SUMMARY AND RECOMMENDATIONS — The management of eosinophilic esophagitis includes pharmacologic, endoscopic, and dietary interventions. Our recommendations below are consistent with consensus guidelines (table 1 and table 2).

We refer both adults and children to an allergist with expertise in the evaluation of food allergies. We suggest avoidance of known allergens (both food and environmental) for patients in whom specific allergies can be identified after discussion of the pros and cons of the dietary approach as described above (Grade 2C). (See 'Dietary therapy' above.)

Dietary approaches have been best studied in children, in whom they are used routinely as an option for primary therapy. Emerging data in adults suggest a six-food elimination diet can improve symptoms and esophageal eosinophilia and help identify causative foods. As a result, some authorities have begun recommending this approach as a primary option for their adult patients. If a dietary approach is taken, it is important to coordinate it with a nutritionist since elimination and elemental diets can result in important restrictions of calories and nutrients. (See 'Dietary therapy' above and "Dietary management of eosinophilic esophagitis".)

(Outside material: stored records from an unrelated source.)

(* ===== verification/LinkMessages.v ===== *)
(** * LinkMessages: what the center and a site say to each other

    The envelope of [center-protocol/proto/rutilus/center/v1/center.proto], whose
    Rust types the build generates; a [string] is [str], [bytes] a list of bytes,
    an integer [Z], an instant the Unix second it carries.  The JSON of the
    queues is [serde_json] of these types, a parameter. *)
From S2P Require Import Prelude Text.

(** [uuid::Uuid]'s text form. *)
Class UuidText := {
  show_uuid : Uuid → str;
  parse_uuid : str → option Uuid;
  parse_show u : parse_uuid (show_uuid u) = Some u;
}.

Lemma show_uuid_inj `{UuidText} u v : show_uuid u = show_uuid v → u = v.
Proof. intros Heq. pose proof (parse_show u). rewrite Heq, parse_show in *. congruence. Qed.

(** ** Operations *)

Record OperationOffer := mk_offer {
  of_operation_id : str;
  of_site_id : str;
  of_endpoint_id : str;
  of_target : str;
  of_command_json : list N;
  of_expires_at_unix : Z;
  of_actor_context : str;
}.

Inductive OperationRejectedReason :=
| ReasonUnspecified | EndpointMissing | CapabilityMissing | CredentialInvalid
| TargetStateChanged | ReasonExpired | NotAuthorizedReason | InvalidCommandReason.

(** The replies a site queues for an operation. *)
Inductive Reply :=
| OperationAccepted (operation_id : str) (accepted_at_unix : Z)
| OperationRejected (operation_id : str) (reason : OperationRejectedReason) (detail : str)
| OperationProgress (operation_id : str) (state detail : str)
| OperationCompleted (operation_id : str) (succeeded : bool) (summary : str).

Definition reply_id (r : Reply) : str :=
  match r with
  | OperationAccepted id _ | OperationRejected id _ _ | OperationProgress id _ _
  | OperationCompleted id _ _ => id
  end.
Definition is_rejection (r : Reply) : bool :=
  match r with OperationRejected _ _ _ => true | _ => false end.

(** ** The projection *)

Inductive WireTlsTrust := TrustUnspecified | TrustSystemCa | TrustPinnedCertificate.

Record ResourceSummary := mk_resource_summary {
  rs_feature : str; rs_odata_id : str; rs_odata_type : str; rs_etag : str; rs_generation : Z;
}.
Record EndpointSnapshot := mk_endpoint_snapshot {
  es_endpoint_id : str; es_display_name : str; es_address : str; es_trust : Z;
  es_refresh_generation : Z; es_resources : list ResourceSummary; es_health : str;
}.
Record ResourceDelta := mk_resource_delta {
  rd_endpoint_id : str; rd_op : Z; rd_resource : option ResourceSummary; rd_payload_json : list N;
  rd_observed_at_unix : Z;
}.
Record EventRecord := mk_event_record {
  er_event_id : str; er_message_id : str; er_severity : Z; er_target : str;
  er_occurred_at_unix : Z; er_payload_json : list N; er_endpoint_id : str;
}.
Record WireArtifactManifest := mk_wire_manifest {
  am_artifact_id : str; am_name : str; am_total_bytes : Z; am_sha256 : list N;
}.
Record WireArtifactChunk := mk_wire_chunk { ac_artifact_id : str; ac_index : Z; ac_data : list N }.

Inductive Content :=
| MsgEndpointSnapshot (snapshot : EndpointSnapshot)
| MsgResourceDelta (delta : ResourceDelta)
| MsgEventBatch (events : list EventRecord)
| MsgArtifactManifest (manifest : WireArtifactManifest)
| MsgArtifactChunk (chunk : WireArtifactChunk).

(** ** The envelope *)

Record Hello := mk_wire_hello {
  he_product_version : str; he_center_protocol_version : Z; he_nv_redfish_baseline : str;
  he_capability_ledger_hash : list N; he_instance_id : str; he_site_name : str;
  he_last_acked_sequence : Z;
}.

(** The [oneof]; the four replies and the five content messages are grouped. *)
Inductive EnvelopeMessage :=
| MsgHello (hello : Hello)
| MsgNegotiationResult (accepted : bool) (reason : str)
| MsgCapabilityManifest (capabilities : list (str * Z)) (observed_at_unix : Z)
| MsgContent (content : Content)
| MsgOffer (offer : OperationOffer)
| MsgReply (reply : Reply)
| MsgAck (sequence : Z)
| MsgHeartbeat (sent_at_unix : Z).

Record Envelope := mk_envelope {
  en_sequence : Z;
  en_acked_sequence : Z;
  en_message : option EnvelopeMessage;
}.

(** [serde_json::to_string] and [from_str] at [Envelope]. *)
Class EnvelopeJson := {
  envelope_to_json : Envelope → option str;
  envelope_from_json : str → option Envelope;
}.
Class EnvelopeJsonLaws `{EnvelopeJson} := {
  envelope_roundtrip e text : envelope_to_json e = Some text → envelope_from_json text = Some e;
  envelope_scalars e text : envelope_to_json e = Some text → Forall (λ x, is_scalar x = true) text;
}.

In patients who opt for a pharmacologic approach, we suggest treatment with swallowed fluticasone (Grade 2B). (See 'Fluticasone propionate' above.)

Fluticasone is administered using a metered dose inhaler without a spacer. The medication is sprayed into the patient’s mouth and then swallowed. Patients should not use a spacer or inhale while the medication is being delivered, and they should not eat or drink for 30 minutes following administration. The dose used varies with the age of the patient.

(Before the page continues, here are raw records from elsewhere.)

(* ===== verification/SiteSync.v ===== *)
(** * SiteSync: how a site answers its center's operation offers

    Models the offer handling and the progress reports of
    [application/src/center_sync.rs] over the site's durable state: the
    operations, the inbox ([persistence/src/center_inbox_repository.rs]) and the
    outbox.  Any boundary call may fail; a handler then returns at once, and what
    it wrote before stays.  A restart loses the in-memory part. *)
From S2P Require Import Prelude Text Operation CenterDomain Capability LinkMessages.

(** ** Outcomes *)

Inductive OfferOutcome :=
| OfferAccepted | OfferRejected (reason : OperationRejectedReason) (detail : str)
| DuplicateProgress | Dropped.

(** Which boundary a handler failed at. *)
Inductive CenterSyncError :=
| SyncPayload | SyncEndpoint | SyncCapability | SyncCredential | SyncInventory
| SyncOperation | SyncOutbox | SyncInbox | SyncProgressTracking.

(** ** State *)

(** What the site knows of its endpoints: their credential, their capability
    ledger, the stored credentials and the last-known resources. *)
Record Facts (Capability : Type) := mk_facts {
  f_endpoints : gmap EndpointId Uuid;
  f_capabilities : gmap EndpointId (list (Capability * option CapabilityState));
  f_credentials : list Uuid;
  f_inventory : list (EndpointId * list str);
}.
Arguments f_endpoints {Capability}.
Arguments f_capabilities {Capability}.
Arguments f_credentials {Capability}.
Arguments f_inventory {Capability}.

Record Site (Command Capability : Type) := mk_site {
  st_operations : gmap OperationId (Operation Command);
  st_kinds : gmap OperationId FailureKind;
  st_inbox : gmap OperationId InboxEntry;
  st_outbox : list Reply;
  st_progress : gmap OperationId (option OperationState);
  st_discovered : bool;
  st_facts : Facts Capability;
  st_clock : nat;
}.
Arguments mk_site {Command Capability}.
Arguments st_operations {Command Capability}.
Arguments st_kinds {Command Capability}.
Arguments st_inbox {Command Capability}.
Arguments st_outbox {Command Capability}.
Arguments st_progress {Command Capability}.
Arguments st_discovered {Command Capability}.
Arguments st_facts {Command Capability}.
Arguments st_clock {Command Capability}.

(** [CreateInboxOutcome] and [InboxAdvanceOutcome]. *)
Inductive InboxInsertOutcome :=
| InboxCreated | DuplicateInProgress | DuplicateResolved (state : InboxEntryState).
Inductive InboxAdvanceOutcome := Advanced (state : InboxEntryState) | AlreadyInState.

(** [create_inbox_entry], its decision: the operation id is the key. *)
Definition inbox_insert (inbox : gmap OperationId InboxEntry) (e : InboxEntry)
    : gmap OperationId InboxEntry * InboxInsertOutcome :=
  match inbox !! ie_operation_id e with
  | Some stored =>
      (inbox, match decide_inbox_duplicate (Some (ie_state stored)) with
              | Proceed => InboxCreated
              | InProgress => DuplicateInProgress
              | AlreadyResolved s => DuplicateResolved s
              end)
  | None => (<[ie_operation_id e := e]> inbox, InboxCreated)
  end.

(** [advance_inbox_entry]: the guarded update, and how a miss is read. *)
Definition inbox_advance (inbox : gmap OperationId InboxEntry) (id : OperationId) (ev : InboxEvent)
    : option (gmap OperationId InboxEntry * InboxAdvanceOutcome) :=
  match inbox !! id with
  | None => None
  | Some e =>
      if decide (ie_state e = from_state ev)
      then Some (<[id := with_inbox_state e (to_state ev)]> inbox, Advanced (to_state ev))
      else if decide (ie_state e = to_state ev) then Some (inbox, AlreadyInState)
      else None
  end.

(** The states of the discovery scan. *)
Definition CENTER_REPORT_IN_FLIGHT_STATES : list OperationState :=
  [Queued; Validating; Running; WaitingRemote; Verifying].
Definition CENTER_REPORT_TERMINAL_STATES : list OperationState :=
  [Succeeded; Failed; Unknown; Cancelled].

Section sync.
Context {Command Capability : Type} `{EqDecision Capability} `{UuidText}.
(** The boundary call number [n] fails. *)
Context (fault : nat → bool).
(** The site's own identity. *)
Context (instance_id : InstanceId).
(** [serde_json] on the envelope and on the command, the capability catalogue, and
    [OffsetDateTime::from_unix_timestamp]. *)
Context (payload_of : OperationOffer → option str) (parse_json : list N → option Command)
  (required_capability : Command → Capability) (show_capability : Capability → str)
  (from_unix_timestamp : Z → option OffsetDateTime).

Abbreviation SiteM := (M (Site Command Capability) CenterSyncError).
Implicit Types (s : Site Command Capability).

Definition tick s : Site Command Capability :=
  mk_site (st_operations s) (st_kinds s) (st_inbox s) (st_outbox s) (st_progress s)
    (st_discovered s) (st_facts s) (S (st_clock s)).

(** One boundary call. *)
Definition call {A} (e : CenterSyncError)
    (f : Site Command Capability → Site Command Capability * option A) : SiteM A :=
  λ s, if fault (st_clock s) then (tick s, Err e)
       else match f (tick s) with
            | (s', Some a) => (s', Ok a)
            | (s', None) => (s', Err e)
            end.

Definition read {A} (e : CenterSyncError) (f : Site Command Capability → A) : SiteM A :=
  call e (λ s, (s, Some (f s))).

Definition find_operation (id : OperationId) : SiteM (option (Operation Command)) :=
  read SyncOperation (λ s, st_operations s !! id).

(** [store.create_operation]: a known id is not touched. *)
Definition create_operation (o : Operation Command) : SiteM () :=
  call SyncOperation (λ s,
    (mk_site (match st_operations s !! op_id o with
              | Some _ => st_operations s
              | None => <[op_id o := o]> (st_operations s)
              end) (st_kinds s) (st_inbox s) (st_outbox s) (st_progress s)
       (st_discovered s) (st_facts s) (st_clock s), Some ())).

(** [enqueue_outbox_entry]. *)
Definition enqueue_outbox_entry (r : Reply) : SiteM () :=
  call SyncOutbox (λ s,
    (mk_site (st_operations s) (st_kinds s) (st_inbox s) (st_outbox s ++ [r]) (st_progress s)
       (st_discovered s) (st_facts s) (st_clock s), Some ())).

Definition set_inbox s (inbox : gmap OperationId InboxEntry) : Site Command Capability :=
  mk_site (st_operations s) (st_kinds s) inbox (st_outbox s) (st_progress s) (st_discovered s)
    (st_facts s) (st_clock s).

Definition insert_entry (e : InboxEntry) : SiteM InboxInsertOutcome :=
  call SyncInbox (λ s, let '(inbox, out) := inbox_insert (st_inbox s) e in
                       (set_inbox s inbox, Some out)).

Definition advance (id : OperationId) (ev : InboxEvent) : SiteM InboxAdvanceOutcome :=
  call SyncInbox (λ s, match inbox_advance (st_inbox s) id ev with
                       | Some (inbox, out) => (set_inbox s inbox, Some out)
                       | None => (s, None)
                       end).

Definition find_by_operation (id : OperationId) : SiteM (option InboxEntry) :=
  read SyncInbox (λ s, st_inbox s !! id).

Definition set_progress s (p : gmap OperationId (option OperationState))
    : Site Command Capability :=
  mk_site (st_operations s) (st_kinds s) (st_inbox s) (st_outbox s) p (st_discovered s)
    (st_facts s) (st_clock s).

Definition record_progress (id : OperationId) (v : option OperationState) : SiteM () :=
  call SyncProgressTracking (λ s, (set_progress s (<[id := v]> (st_progress s)), Some ())).

(** [forget_progress]. *)
Definition forget_progress (id : OperationId) : SiteM () :=
  call SyncProgressTracking (λ s, (set_progress s (delete id (st_progress s)), Some ())).

(** ** The rechecks *)

Inductive OfferDecision :=
| Accept (command : Command)
| Reject (reason : OperationRejectedReason) (detail : str).

(** The target is a known resource or below one. *)
Definition target_known (facts : Facts Capability) (endpoint : EndpointId) (target : str) : bool :=
  existsb (λ item : EndpointId * list str,
    bool_decide (item.1 = endpoint) &&
    existsb (λ odata_id, bool_decide (target = odata_id) || starts_with (odata_id ++ lit "/") target)
      item.2) (f_inventory facts).

(** [decide_offer]. *)
Definition decide_offer (offer : OperationOffer) (entry : InboxEntry) (endpoint : EndpointId)
    (now : OffsetDateTime) : SiteM OfferDecision :=
  let! found := read SyncEndpoint (λ s, f_endpoints (st_facts s) !! endpoint) in
  match found with
  | None => mret (Reject EndpointMissing (lit "the endpoint is no longer managed"))
  | Some credential_id =>
      match parse_json (of_command_json offer) with
      | None => mret (Reject InvalidCommandReason
                        (lit "the command payload is not a valid RedfishCommand"))
      | Some command =>
          let required := required_capability command in
          let! entries := read SyncCapability (λ s, f_capabilities (st_facts s) !! endpoint) in
          let state := entries ≫= required_capability_state required in
          if decide (state ≠ Some Supported)
          then mret (Reject CapabilityMissing
                       (lit "the " ++ show_capability required ++ lit " capability is not usable"))
          else
            let! credentials := read SyncCredential (λ s, f_credentials (st_facts s)) in
            if negb (existsb (λ c, bool_decide (c = credential_id)) credentials)
            then mret (Reject CredentialInvalid
                         (lit "the endpoint credential is no longer stored"))
            else
              let! known := read SyncInventory
                (λ s, target_known (st_facts s) endpoint (of_target offer)) in
              if negb known
              then mret (Reject TargetStateChanged
                           (lit "the target is not in the endpoint's last-known projection"))
              else if inbox_is_expired entry now
              then mret (Reject ReasonExpired
                           (lit "the offer expired before it could be applied"))
              else mret (Accept command)
      end
  end.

We suggest initial treatment for six to eight weeks (Grade 2C). Optimal strategies after initial treatment are unsettled. Thus, the decision to continue treatment should be individualized. Because symptoms and esophageal eosinophilia almost universally return when treatment is discontinued, we suggest ongoing treatment, whether medical or nutritional (Grade 2C). Some authorities treat on an as-needed basis. Such an approach is particularly useful in patients who have identifiable, seasonal triggers. Others use the lowest dose possible of topical glucocorticoids that allow patients to remain asymptomatic. Our approach is to continue nutritional therapy, using topical glucocorticoids as needed in doses and intervals that keep patients asymptomatic.

Treatment is generally well tolerated. However, worsening of dysphagia during treatment should alert to the possibility of candidal esophagitis.

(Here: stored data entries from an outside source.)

(* ===== verification/Artifact.v ===== *)
(** * Artifact: the firmware artifact and its digest

    Models [domain/src/artifact.rs]: the canonical SHA-256 digest text, the
    artifact name, the upload lifecycle of one artifact and the constructor that
    restores a stored one. *)
From S2P Require Import Prelude Text Operation.
From Stdlib Require Import ZifyBool.
Local Open Scope Z_scope.

Abbreviation ArtifactId := Uuid.

(** ** Digests *)

Definition SHA256_DIGEST_LENGTH : nat := 32.
Definition SHA256_HEX_LENGTH : nat := SHA256_DIGEST_LENGTH * 2.
Definition HEX_DIGITS : list N := lit "0123456789abcdef".

(** [decode_hex_digit]; [48], [97] and [65] are the digit zero and the letters
    [a] and [A]. *)
Definition decode_hex_digit (value : N) : option N :=
  if ((48 <=? value) && (value <=? 57))%N then Some (value - 48)%N
  else if ((97 <=? value) && (value <=? 102))%N then Some (value - 97 + 10)%N
  else if ((65 <=? value) && (value <=? 70))%N then Some (value - 65 + 10)%N
  else None.

(** [hex_digit_value], only called on canonical digits. *)
Definition hex_digit_value (value : N) : N :=
  if ((48 <=? value) && (value <=? 57))%N then (value - 48)%N else (value - 97 + 10)%N.

(** [HEX_DIGITS[usize::from(digit)]]. *)
Definition hex_char (digit : N) : char := nth (N.to_nat digit) HEX_DIGITS 0%N.

Inductive Sha256HexParseError :=
| InvalidLength (actual expected : nat)
| InvalidEncoding.

(** The loop of [parse]: each byte is decoded and pushed in its canonical form. *)
Fixpoint normalize_hex (bytes : list N) : result str Sha256HexParseError :=
  match bytes with
  | [] => Ok []
  | byte :: bytes =>
      let? digit := ok_or (decode_hex_digit byte) InvalidEncoding in
      let? normalized := normalize_hex bytes in
      Ok (hex_char digit :: normalized)
  end.

(** [Sha256Hex::parse]. *)
Definition Sha256Hex_parse (value : str) : result str Sha256HexParseError :=
  let bytes := as_bytes value in
  if decide (length bytes ≠ SHA256_HEX_LENGTH)
  then Err (InvalidLength (length bytes) SHA256_HEX_LENGTH)
  else normalize_hex bytes.

(** [Sha256Hex::from_bytes]: two digits per byte. *)
Definition hex_pair (byte : N) : str := [hex_char (N.shiftr byte 4); hex_char (N.land byte 15)].
Definition Sha256Hex_from_bytes (digest : list N) : str := concat (hex_pair <$> digest).

(** [Sha256Hex::into_bytes]: a [u8] shift drops the high bits. *)
Definition hex_byte (bytes : list N) (index : nat) : N :=
  let high := hex_digit_value (nth (index * 2) bytes 0%N) in
  let low := hex_digit_value (nth (index * 2 + 1) bytes 0%N) in
  N.lor (N.shiftl high 4 mod 256) low.
Definition Sha256Hex_into_bytes (value : str) : list N :=
  hex_byte (as_bytes value) <$> seq 0 SHA256_DIGEST_LENGTH.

In patients who do not respond to topical fluticasone, we suggest either an elimination diet (if not already tried) or a trial of topical budesonide (Grade 2C). (See 'Budesonide' above and 'Dietary therapy' above and "Dietary management of eosinophilic esophagitis", section on 'Elimination diets'.)

Adult patients with esophageal rings or strictures may require dilation. Dilation is associated with mucosal tears and esophageal perforation and thus should be performed extremely cautiously. We suggest that, if possible, dilation be avoided until patients have been given a course of fluticasone, which may relieve dysphagia and thus avoid the need for dilation (Grade 2C). Dilation has generally not been needed in children in most reports. (See 'Esophageal dilation' above.)

While a two-month course of proton pump inhibitor therapy followed by endoscopy and biopsy (or with a normal pH study) are recommended to establish the diagnosis of eosinophilic esophagitis, the role of acid suppression in the treatment of established eosinophilic esophagitis is unclear. Acid suppression is reasonable in patients in whom reflux is suspected to be contributing to symptoms because some patients respond clinically and histologically, we suggest a trial of a proton pump inhibitor except in patients who have already tried one and did not respond (Grade 2B). (See 'Acid suppression' above and "Clinical manifestations and diagnosis of eosinophilic esophagitis", section on 'Diagnosis'.)

Whether patients should undergo surveillance endoscopy is unclear. Although a malignant potential has not been reported, follow-up has generally been short. We generally repeat upper endoscopy for patients in whom symptoms have changed or who require esophageal dilation.